Other examples of language implying malingering are: “functional disorder,” “non-organic symptoms,” and “non-anatomical symptoms.” Almost all clinicians recognize this language to mean “malingerer.” See § 25: 44 of Attorneys Medical Deskbook, 4th for an extensive list of similar terms.
So what is malingering?
Malingering is intentionally feigned illness or exaggerated symptoms for external motives. “External” means: financial benefit (litigation, insurance claim, etc.), avoiding work, avoiding unpleasant situations (like criminal prosecution), obtaining abuse drugs, or having an excuse for failure. It’s also popular among ex-spouses seeking spousal support.

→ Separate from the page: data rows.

Definition validReport (callId : str) (report : PreviewReport) : bool :=
  let status := reportStatus report in
  let reviewed := negb (isPresent (rep_status report))
    || (isPresent (rep_preparedAt report) && isPresent (rep_preparedBy report)) in
  streq (rep_callId report) callId && reviewed
  && (negb (bool_decide (status = rs_approved))
      || (isPresent (rep_approvedAt report) && isPresent (rep_approvedBy report)))
  && (negb (bool_decide (status = rs_returned))
      || (isPresent (rep_returnedAt report) && isPresent (rep_returnedBy report)
          && isPresent (rep_returnComment report)))
  && forallb (λ line, validDecimal (Some (prl_quantity line)) 6 15
                      && validDecimal (prl_declaredQuantity line) 6 15) (rep_lines report)
  && forallb (validSourcePlan callId) (rep_sourcePlans report).

Definition validDeclaration (value : option PaidDeclaration) : bool :=
  match value with
  | None => true
  | Some value => isEmpty (pd_amountPaid value) || validDecimal (Some (pd_amountPaid value)) 2 32
  end.

Definition validInvoice (record : CloseoutRecord) (invoice : PreviewInvoice) : bool :=
  streq (inv_callId invoice) (cr_callId record)
  && existsb (λ report, streq (rep_id report) (inv_reportId invoice)) (cr_reports record)
  && validDecimal (Some (inv_total invoice)) 2 32
  && (isEmpty (inv_originalPaidAmount invoice)
      || validDecimal (Some (inv_originalPaidAmount invoice)) 2 15)
  && forallb validInvoiceLine (inv_lines invoice).

Definition validRecord (record : CloseoutRecord) : bool :=
  truthy (cr_callId record)
  && forallb (validReport (cr_callId record)) (cr_reports record)
  && forallb (validInvoice record) (cr_invoices record)
  && forallb (λ event, streq (pe_callId event) (cr_callId record)) (cr_events record)
  && validDeclaration (cr_declaration record).

(** ** Lemmas: decimal text *)

Lemma matchDecimal_digits s w f : matchDecimal s = Some (w, f) →
  w ≠ [] ∧ allDigits w = true ∧ allDigits f = true.
Proof.
  unfold matchDecimal. destruct (split cDot s) as [|w' [|f' [|]]]; [done|..|done].
  - destruct (digits1 w') eqn:E; [|done]. intros [= <- <-]. by apply digits1_split in E as [? ?].
  - destruct (digits1 w' && digits1 f') eqn:E; [|done]. intros [= <- <-].
    apply andb_true_iff in E as [[? ?]%digits1_split [_ ?]%digits1_split]. done.
Qed.

Lemma matchDecimal_text w f : w ≠ [] → allDigits w = true → allDigits f = true →
  matchDecimal (withFraction w f) = Some (w, f).
Proof.
  intros Hne Hw Hf. unfold withFraction, matchDecimal.
  assert (cDot ∉ w) by (by apply allDigits_not_in).
  assert (Hd : digits1 w = true) by (by apply digits1_split).
  destruct (truthy f) eqn:Ht.
  - rewrite split_app, (split_none cDot f) by (done || by apply allDigits_not_in).
    rewrite Hd. unfold digits1. by rewrite Ht, Hf.
  - destruct f; [|done]. rewrite app_nil_r, split_none by done. by rewrite Hd.
Qed.

Lemma decimal_bound v p m n : decimal v p m = Some n → 0 <= n < pow10 (m + p).
Proof.
  unfold decimal. destruct v as [v|]; [|done]. simpl.
  destruct (matchDecimal (trim v)) as [[w f]|] eqn:E; simpl; [|done].
  apply matchDecimal_digits in E as (_ & Hw & Hf). destruct (_ || _) eqn:G; [done|].
  apply orb_false_iff in G as [Gw%Nat.ltb_ge Gf%Nat.ltb_ge]. intros [= <-].
  rewrite bigOfDigits_padEnd. apply bigOfDigits_bound in Hw, Hf.
  assert (Hm := pow10_le _ _ Gw). pose proof (pow10_pos p).
  assert (bigOfDigits f * pow10 (p - length f) < pow10 p).
  { replace p with (length f + (p - length f))%nat at 2 by lia. rewrite pow10_add.
    pose proof (pow10_pos (p - length f)). nia. }
  rewrite pow10_add. pose proof (pow10_pos (p - length f)). nia.
Qed.

Lemma decimal_text w f p m : w ≠ [] → allDigits w = true → allDigits f = true →
  (length w ≤ m)%nat → (length f ≤ p)%nat →
  decimal (Some (withFraction w f)) p m = Some (bigOfDigits w * pow10 p + bigOfDigits f * pow10 (p - length f)).
Proof.
  intros Hne Hw Hf Hm Hp. unfold decimal. simpl.
  rewrite trim_noWs by (by apply withFraction_noWs). rewrite matchDecimal_text by done. simpl.
  rewrite (proj2 (Nat.ltb_ge _ _) Hm), (proj2 (Nat.ltb_ge _ _) Hp). simpl.
  by rewrite bigOfDigits_padEnd.
Qed.

(** The digits [fixed] prints. *)
Definition fixedWhole (n : Z) (p : nat) : str := printNat (n / pow10 p).
Definition fixedFraction (n : Z) (p : nat) : str := padStart p cZero (printNat (n mod pow10 p)).

Lemma fixed_nonneg n p : 0 <= n → fixed n p = fixedWhole n p ++ cDot :: fixedFraction n p.
Proof.
  intros Hn. unfold fixed, fixedWhole, fixedFraction, printZ. pose proof (pow10_pos p).
  rewrite (proj2 (Z.ltb_ge n 0)) by lia.
  rewrite (proj2 (Z.ltb_ge (n / _) 0)) by (apply Z.div_pos; lia).
  rewrite (proj2 (Z.ltb_ge (n mod _) 0)) by (apply Z.mod_pos_bound; lia). done.
Qed.
Lemma fixed_neg n p : n < 0 → fixed n p = cMinus :: fixed (- n) p.
Proof.
  intros Hn. unfold fixed. rewrite (proj2 (Z.ltb_lt n 0)) by lia.
  by rewrite (proj2 (Z.ltb_ge (- n) 0)) by lia.
Qed.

If the motives are “internal,” it’s not malingering. It’s called “factitious disorder,” and the motive may be to fill a psychological need like getting attention. An example is Munchausen’s syndrome. Many of the signs of malingering described below are not found in factitious disorder.
Review of the medical records may show: (a) an inconsistent medical history, (b) physical findings that don’t support the patient’s symptoms and behaviors, (c) the patient always refuses diagnostic studies and treatment, (d) there is some external incentive for having a disorder, (e) a positive functional disorder test (see list in § 25: 43 of Attorneys Medical Deskbook, 4th), (f) grossly exaggerated symptoms, (g) symptoms that aren’t typically found together, (h) an apparent emotional state (“affect”) inconsistent with the patient’s symptoms, or (i) a positive score on a malingering rating scale.
Medical witnesses often fail to report these signs to attorneys.
Psychiatric malingering is often used to increase damages in civil cases, and used by criminal defendants trying to avoid trial or get hospitalized to stay out of jail.
Spotting psychiatric malingerers.
There are many additional clinical signs often found in psychiatric malingerers. Some of these should be apparent to vigilant attorneys. Psychiatric malingering may be present if the patient:
a. Claims to have a delusion that: first started suddenly (when needed), is inconsistent with the patient’s actual behavior, is bizarre even though the patient’s thinking is clear and coherent, or to which the patient eagerly draws attention.
b. Claims to have hallucinations that: first started suddenly (when needed), are described vaguely, or occur continuously (instead of intermittently). If they are auditory hallucinations, they use stilted language and are always obeyed when they command action. Visual hallucinations appear in black and white.
c. Has a violent lack of impulse control (such as attacking other inmates/patients), refuses to participate in interviews with clinicians, claims a mentally traumatic event during childhood that caused “psychosis,” or claims loss of all memory (scoring lower on memory tests than patients with brain damage).